OutFront
Field of Dreams
Dorothy Pomerantz,
Forbes Magazine,
01.21.02
Ted Field hit it big with Interscope Records. Can lightning strike twice?
When he arrived in Hollywood in the early 1980s, Marshall Field's department store heir Frederick (Ted) Field, now 49, learned a valuable lesson from the natives: Use other peoples' money. He took the advice to heart. Despite the fact that he showed up with part of a $200 million inheritance, Field still made sure to leverage cash from the big studios and record labels for his various projects.
Among them: Interscope Records, the hugely successful home to such controversial acts as Snoop Doggy Dogg, Marilyn Manson, Eminem and the late Tupac Shakur. After financing many of the company's projects with Time Warner's money and getting the big media outfit in hot water with Congress, Field sold Interscope to Universal for $330 million.
"Ted's really talented--and lucky," says James (Jimmy) Iovine, Field's former partner at Interscope and now chairman of the Interscope Geffen A&M division at Vivendi's Universal Music Group.
True to form, Field is still using other peoples' money. Two months after resigning last February as cochairman (with Iovine) of the Universal unit, he popped up as chief executive of ArtistDirect. Founded by two booking agents in 1996 as a way to flog concert merchandise online, the little $22 million (revenues) company has bled $171 million since its founding and seen its stock collapse to a recent $10 from a high of $94.
But while the shareholders are underwater, Field has taken care of himself. The company has agreed to spend as much as $50 million over the next five years on a new record label for Field, even though he didn't have a single band signed at the time of the deal. Such is Field's reputation that the generous bankroll, and the agreement by the company to swallow 100% of the losses in Field's label, were met with nary a peep of protest.
"We believe the value we're creating in the label will far exceed our cash," says Field, his mangled left hand swathed in a trademark Ace bandage, the result of a car racing accident in 1975. (He relaxes these days with games of Internet speed chess.) "I'm really driven. The good thing is I don't have a wife anymore to tell me to take a vacation."
Field also has something to prove. Unlike other heirs to great fortunes, Field carries a chip on his shoulder about his inheritance and was pleased to see the word removed from his Forbes 400 listing, which pegged his net worth at $1.2 billion last year. "I've worked very hard to get away from the impression that I'm a dilettante."
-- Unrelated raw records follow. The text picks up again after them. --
(* ===== verification/MemorySet.v ===== *)
(** * MemorySet: address spaces (os/src/memory/memory_set.rs)

    A [MapArea] is a range of virtual pages; a [MemorySet] is a page table and
    its areas.  [data_frames], a [BTreeMap], is the list of its pairs in key
    order, which is also the order in which it drops its frames.

    Symbols of the linker script are an argument ([kernel_symbols]), and so is
    what the crate xmas_elf finds in an ELF image ([ElfFile]). *)

From stdpp Require Import base gmap list numbers.
From S2P Require Import Prelude Bytes Address FrameAllocator PageTable.

Inductive MapType : Type :=
| Identical
| Framed.

#[export] Instance MapType_eq_dec : EqDecision MapType.
Proof. solve_decision. Defined.

Definition MapPermission_R : Z := 2.
Definition MapPermission_W : Z := 4.
Definition MapPermission_X : Z := 8.
Definition MapPermission_U : Z := 16.

Record MapArea : Type := mkArea {
  vpn_range : SimpleRange;
  data_frames : list (Z * Z);
  map_type : MapType;
  map_perm : Z;
}.

Record MemorySet : Type := mkMS {
  page_table : PageTable;
  areas : list MapArea;
}.

(** ** [BTreeMap<VirtPageNum, FrameTracker>] *)

(** [insert]: the value the key had, and the map. *)
Fixpoint bt_insert (k v : Z) (l : list (Z * Z)) : option Z * list (Z * Z) :=
  match l with
  | [] => (None, [(k, v)])
  | (k', v') :: l' =>
      if k <? k' then (None, (k, v) :: l)
      else if k =? k' then (Some v', (k, v) :: l')
      else let '(o, r) := bt_insert k v l' in (o, (k', v') :: r)
  end.

(** [remove]: the value the key had, and the map. *)
Fixpoint bt_remove (k : Z) (l : list (Z * Z)) : option Z * list (Z * Z) :=
  match l with
  | [] => (None, [])
  | (k', v') :: l' =>
      if k =? k' then (Some v', l')
      else let '(o, r) := bt_remove k l' in (o, (k', v') :: r)
  end.

(** An [Option<FrameTracker>] that goes out of scope. *)
Definition drop_tracker (o : option Z) : M mem () :=
  match o with Some f => frame_dealloc f | None => mret () end.

(** ** [MapArea] *)
Definition MapArea_new (start_va end_va : Z) (map_type : MapType) (map_perm : Z) : res MapArea :=
  let start_vpn := floor start_va in
  let end_vpn := ceil end_va in
  SimpleRange_new start_vpn end_vpn ≫= λ r, Ok (mkArea r [] map_type map_perm).

Definition from_another (another : MapArea) : res MapArea :=
  SimpleRange_new (get_start (vpn_range another)) (get_end (vpn_range another)) ≫= λ r,
  Ok (mkArea r [] (map_type another) (map_perm another)).

Definition set_data_frames (d : list (Z * Z)) (a : MapArea) : MapArea :=
  mkArea (vpn_range a) d (map_type a) (map_perm a).

(** [map_one]: the area and the page table after it. *)
Definition map_one (a : MapArea) (pt : PageTable) (vpn : Z) : M mem (MapArea * PageTable) :=
  (match map_type a with
   | Identical => mret (vpn, a)
   | Framed =>
       frame_alloc ≫= λ o, unwrap o ≫= λ frame,
       let '(old, d) := bt_insert vpn frame (data_frames a) in
       drop_tracker old ≫= λ _,
       mret (frame, set_data_frames d a)
   end) ≫= λ '(ppn, a),
  pt_map pt vpn ppn (map_perm a) ≫= λ pt,
  mret (a, pt).

Definition unmap_one (a : MapArea) (pt : PageTable) (vpn : Z) : M mem MapArea :=
  (if decide (map_type a = Framed) then
     let '(old, d) := bt_remove vpn (data_frames a) in
     drop_tracker old ≫= λ _, mret (set_data_frames d a)
   else mret a) ≫= λ a,
  pt_unmap pt vpn ≫= λ _,
  mret a.

Fixpoint map_loop (vpns : list Z) (a : MapArea) (pt : PageTable) : M mem (MapArea * PageTable) :=
  match vpns with
  | [] => mret (a, pt)
  | vpn :: vpns => map_one a pt vpn ≫= λ '(a, pt), map_loop vpns a pt
  end.
Definition area_map (a : MapArea) (pt : PageTable) : M mem (MapArea * PageTable) :=
  lift_res (range_list (vpn_range a)) ≫= λ vpns, map_loop vpns a pt.

Fixpoint unmap_loop (vpns : list Z) (a : MapArea) (pt : PageTable) : M mem MapArea :=
  match vpns with
  | [] => mret a
  | vpn :: vpns => unmap_one a pt vpn ≫= λ a, unmap_loop vpns a pt
  end.
Definition area_unmap (a : MapArea) (pt : PageTable) : M mem MapArea :=
  lift_res (range_list (vpn_range a)) ≫= λ vpns, unmap_loop vpns a pt.

(** The loop of [copy_data]: one page per turn.  [start] grows by a page each
    turn, so the length of [data] bounds the number of turns. *)
Fixpoint copy_loop (fuel : nat) (pt : PageTable) (data : list Z) (start current_vpn : Z) : M mem () :=
  match fuel with
  | O => halt OutOfFuel
  | S fuel =>
      let len := Z.of_nat (length data) in
      let src := slice (Z.to_nat start) (Z.to_nat (Z.min len (start +u PAGE_SIZE) - start)) data in
      translate pt current_vpn ≫= λ o, unwrap o ≫= λ pte,
      get_bytes_array (PTE_ppn pte) ≫= λ b,
      put_bytes_array (PTE_ppn pte) (splice 0 src b) ≫= λ _,
      let start := start +u PAGE_SIZE in
      if len <=? start then mret () else copy_loop fuel pt data start (step current_vpn)
  end.
Definition copy_data (a : MapArea) (pt : PageTable) (data : list Z) : M mem () :=
  assertM (bool_decide (map_type a = Framed)) ≫= λ _,
  copy_loop (S (length data)) pt data 0 (get_start (vpn_range a)).

(** ** [MemorySet] *)
Definition new_bare : M mem MemorySet :=
  PageTable_new ≫= λ pt, mret (mkMS pt []).

Definition ms_token (ms : MemorySet) : Z := token (page_table ms).

Definition push (ms : MemorySet) (map_area : MapArea) (data : option (list Z)) : M mem MemorySet :=
  area_map map_area (page_table ms) ≫= λ '(map_area, pt),
  (match data with
   | Some data => copy_data map_area pt data
   | None => mret ()
   end) ≫= λ _,
  mret (mkMS pt (areas ms ++ [map_area])).

(** What the linker script defines. *)
Record kernel_symbols : Type := mkSyms {
  stext : Z; etext : Z;
  srodata : Z; erodata : Z;
  sdata : Z; edata : Z;
  sbss_with_stack : Z; ebss : Z;
  ekernel : Z;
  strampoline : Z;
}.

Definition map_trampoline (syms : kernel_symbols) (ms : MemorySet) : M mem MemorySet :=
  lift_res (page_num_of_addr (VirtAddr_from TRAMPOLINE)) ≫= λ vpn,
  lift_res (page_num_of_addr (PhysAddr_from (strampoline syms))) ≫= λ ppn,
  pt_map (page_table ms) vpn ppn (Z.lor PTE_R PTE_X) ≫= λ pt,
  mret (mkMS pt (areas ms)).

(** [find] on the areas: the first one that starts at [start_vpn]. *)
Fixpoint find_area (start_vpn : Z) (l : list MapArea) (i : nat) : option (nat * MapArea) :=
  match l with
  | [] => None
  | a :: l => if get_start (vpn_range a) =? start_vpn then Some (i, a) else find_area start_vpn l (S i)
  end.

(** A [MapArea] that is dropped gives its frames back. *)
Definition drop_area (a : MapArea) : M mem () := drop_frames (data_frames a).*2.

Definition remove_area_with_start_vpn (ms : MemorySet) (start_vpn : Z) : M mem MemorySet :=
  match find_area start_vpn (areas ms) 0 with
  | Some (idx, area) =>
      area_unmap area (page_table ms) ≫= λ area,
      drop_area area ≫= λ _,
      mret (mkMS (page_table ms) (delete idx (areas ms)))
  | None => mret ms
  end.

Definition insert_framed_area (ms : MemorySet) (start_va end_va permission : Z) : M mem MemorySet :=
  lift_res (MapArea_new start_va end_va Framed permission) ≫= λ a, push ms a None.

(** [MapArea::new] followed by [push], as [new_kernel] does for each section. *)
Definition push_identical (ms : MemorySet) (start end_ perm : Z) : M mem MemorySet :=
  lift_res (MapArea_new (VirtAddr_from start) (VirtAddr_from end_) Identical perm) ≫= λ a,
  push ms a None.

Fixpoint push_mmio (ms : MemorySet) (pairs : list (Z * Z)) : M mem MemorySet :=
  match pairs with
  | [] => mret ms
  | p :: pairs =>
      push_identical ms p.1 (p.1 +u p.2) (Z.lor MapPermission_R MapPermission_W) ≫= λ ms,
      push_mmio ms pairs
  end.

(** [MMIO] is a constant of the board's configuration. *)
Definition new_kernel (syms : kernel_symbols) (MMIO : list (Z * Z)) : M mem MemorySet :=
  new_bare ≫= λ ms,
  map_trampoline syms ms ≫= λ ms,
  push_identical ms (stext syms) (etext syms) (Z.lor MapPermission_R MapPermission_X) ≫= λ ms,
  push_identical ms (srodata syms) (erodata syms) MapPermission_R ≫= λ ms,
  push_identical ms (sdata syms) (edata syms) (Z.lor MapPermission_R MapPermission_W) ≫= λ ms,
  push_identical ms (sbss_with_stack syms) (ebss syms) (Z.lor MapPermission_R MapPermission_W) ≫= λ ms,
  push_identical ms (ekernel syms) MEMORY_END (Z.lor MapPermission_R MapPermission_W) ≫= λ ms,
  push_mmio ms MMIO.

(** ** ELF images

    What xmas_elf reads from an image: the header's magic number and entry
    point, and the program headers.  A program header that cannot be read, or
    whose type cannot, is [None]. *)
Record ProgramHeader : Type := mkPH {
  ph_type_load : option bool;
  ph_virtual_addr : Z;
  ph_mem_size : Z;
  ph_offset : Z;
  ph_file_size : Z;
  ph_read : bool;
  ph_write : bool;
  ph_execute : bool;
}.
Record ElfFile : Type := mkElf {
  elf_magic : list Z;
  elf_entry_point : Z;
  elf_program_headers : list (option ProgramHeader);
}.

(** [MapPermission::U] and the flags of the header. *)
Definition ph_perm (ph : ProgramHeader) : Z :=
  let map_perm := MapPermission_U in
  let map_perm := if ph_read ph then Z.lor map_perm MapPermission_R else map_perm in
  let map_perm := if ph_write ph then Z.lor map_perm MapPermission_W else map_perm in
  if ph_execute ph then Z.lor map_perm MapPermission_X else map_perm.

(** [&elf.input[lo..hi]]. *)
Definition elf_slice (input : list Z) (lo hi : Z) : res (list Z) :=
  assert_res ((lo <=? hi) && (hi <=? Z.of_nat (length input))) ≫= λ _,
  Ok (slice (Z.to_nat lo) (Z.to_nat (hi - lo)) input).

(** The loop over the program headers. *)
Fixpoint load_segments (input : list Z) (phs : list (option ProgramHeader)) (ms : MemorySet)
    (max_end_vpn : Z) : M mem (MemorySet * Z) :=
  match phs with
  | [] => mret (ms, max_end_vpn)
  | oph :: phs =>
      unwrap oph ≫= λ ph,
      unwrap (ph_type_load ph) ≫= λ load,
      if (load : bool) then
        let start_va := VirtAddr_from (ph_virtual_addr ph) in
        let end_va := VirtAddr_from (ph_virtual_addr ph +u ph_mem_size ph) in
        lift_res (MapArea_new start_va end_va Framed (ph_perm ph)) ≫= λ map_area,
        let max_end_vpn := get_end (vpn_range map_area) in
        lift_res (elf_slice input (ph_offset ph) (ph_offset ph +u ph_file_size ph)) ≫= λ data,
        push ms map_area (Some data) ≫= λ ms,
        load_segments input phs ms max_end_vpn
      else load_segments input phs ms max_end_vpn
  end.

Section elf.
(** [xmas_elf::ElfFile::new]; [None] when it fails. *)
Context (ElfFile_new : list Z → option ElfFile).

(** [from_elf]: the address space, the top of the user stack and the entry
    point. *)
Definition from_elf (syms : kernel_symbols) (elf_data : list Z) : M mem (MemorySet * Z * Z) :=
  new_bare ≫= λ ms,
  map_trampoline syms ms ≫= λ ms,
  unwrap (ElfFile_new elf_data) ≫= λ elf,
  assertM (bool_decide (elf_magic elf = [0x7f; 0x45; 0x4c; 0x46])) ≫= λ _,
  load_segments elf_data (elf_program_headers elf) ms 0 ≫= λ '(ms, max_end_vpn),
  let user_stack_bottom := addr_of_page_num max_end_vpn in
  let user_stack_bottom := user_stack_bottom +u PAGE_SIZE in
  let user_stack_top := user_stack_bottom +u USER_STACK_SIZE in
  lift_res (MapArea_new (VirtAddr_from user_stack_bottom) (VirtAddr_from user_stack_top) Framed
    (Z.lor (Z.lor MapPermission_R MapPermission_W) MapPermission_U)) ≫= λ a,
  push ms a None ≫= λ ms,
  lift_res (MapArea_new (VirtAddr_from TRAP_CONTEXT) (VirtAddr_from TRAMPOLINE) Framed
    (Z.lor MapPermission_R MapPermission_W)) ≫= λ a,
  push ms a None ≫= λ ms,
  mret (ms, user_stack_top, elf_entry_point elf).
End elf.

(** ** Copying an address space *)

(** The inner loop of [from_existed_user]: the bytes of each page. *)
Fixpoint copy_pages (vpns : list Z) (src_pt dst_pt : PageTable) : M mem () :=
  match vpns with
  | [] => mret ()
  | vpn :: vpns =>
      translate src_pt vpn ≫= λ o, unwrap o ≫= λ src_pte,
      translate dst_pt vpn ≫= λ o, unwrap o ≫= λ dst_pte,
      get_bytes_array (PTE_ppn src_pte) ≫= λ b,
      put_bytes_array (PTE_ppn dst_pte) b ≫= λ _,
      copy_pages vpns src_pt dst_pt
  end.

Fixpoint copy_areas (src_pt : PageTable) (l : list MapArea) (ms : MemorySet) : M mem MemorySet :=
  match l with
  | [] => mret ms
  | area :: l =>
      lift_res (from_another area) ≫= λ new_area,
      push ms new_area None ≫= λ ms,
      lift_res (range_list (vpn_range area)) ≫= λ vpns,
      copy_pages vpns src_pt (page_table ms) ≫= λ _,
      copy_areas src_pt l ms
  end.

Definition from_existed_user (syms : kernel_symbols) (user_space : MemorySet) : M mem MemorySet :=
  new_bare ≫= λ ms,
  map_trampoline syms ms ≫= λ ms,
  copy_areas (page_table user_space) (areas user_space) ms.

Definition ms_translate (ms : MemorySet) (vpn : Z) : M mem (option Z) := translate (page_table ms) vpn.

(** ** Giving memory back *)
Definition recycle_data_pages (ms : MemorySet) : M mem MemorySet :=
  for_each (areas ms) drop_area ≫= λ _,
  mret (mkMS (page_table ms) []).

(** Dropping a [MemorySet] drops its page table, then its areas. *)
Definition drop_memory_set (ms : MemorySet) : M mem () :=
  drop_frames (frames (page_table ms)) ≫= λ _,
  for_each (areas ms) drop_area.

(** ** [remap_test] *)
Definition remap_test (syms : kernel_symbols) (kernel_space : MemorySet) : M mem () :=
  let mid_text := VirtAddr_from ((stext syms +u etext syms) / 2) in
  let mid_rodata := VirtAddr_from ((srodata syms +u erodata syms) / 2) in
  let mid_data := VirtAddr_from ((sdata syms +u edata syms) / 2) in
  ms_translate kernel_space (floor mid_text) ≫= λ o, unwrap o ≫= λ pte,
  assertM (negb (writable pte)) ≫= λ _,
  ms_translate kernel_space (floor mid_rodata) ≫= λ o, unwrap o ≫= λ pte,
  assertM (negb (writable pte)) ≫= λ _,
  ms_translate kernel_space (floor mid_data) ≫= λ o, unwrap o ≫= λ pte,
  assertM (negb (executable pte)).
But even after the success of Interscope, Field still had a reputation that he was just the money man while Iovine was the musical genius. At least according to Iovine, Field had plenty to do with the music at Interscope, regularly hitting the club scene to scout new talent. "One night Ted called my house from New York. It must have been 3 in the morning there,"Iovine says. "He woke my wife and said, ‘Just remember one word--Helmet.'"
Field's first big roll of the dice for shareholders is on Custom, the nom de plume of Duane Levold, a 6-foot-8 Canadian who was the subject of a noisy bidding war last summer between Field and DreamWorks. Field sealed the deal at the hip Park nightclub in NewYork last August at 2:30 a.m. At the time Field had no label employees and no distribution deal, and Custom demanded that he be on the radio in September. The deal cost Field at least $1 million.
Custom is no less controversial than Field's earlier acts. Custom's latest hit song is an obnoxious ditty about a punk surfer kid sassing the dad of the girl he's dating. The song was so provocative that Field decided not to promote it right after Sept. 11.
ArtistDirect's shareholders don't seem to mind the trash-talking as long as Field restores their investment. "I'm impressed with the bands they've found,"says Clint Coghill of hedge fund Coghill Capital Management, which owns 180,000 shares of ArtistDirect. But Field is prouder of a call from half-brother Marshall Field V, with whom he's had an occasionally frosty relationship. He wanted to buy some stock. "That probably meant more to me than any compliment I've gotten."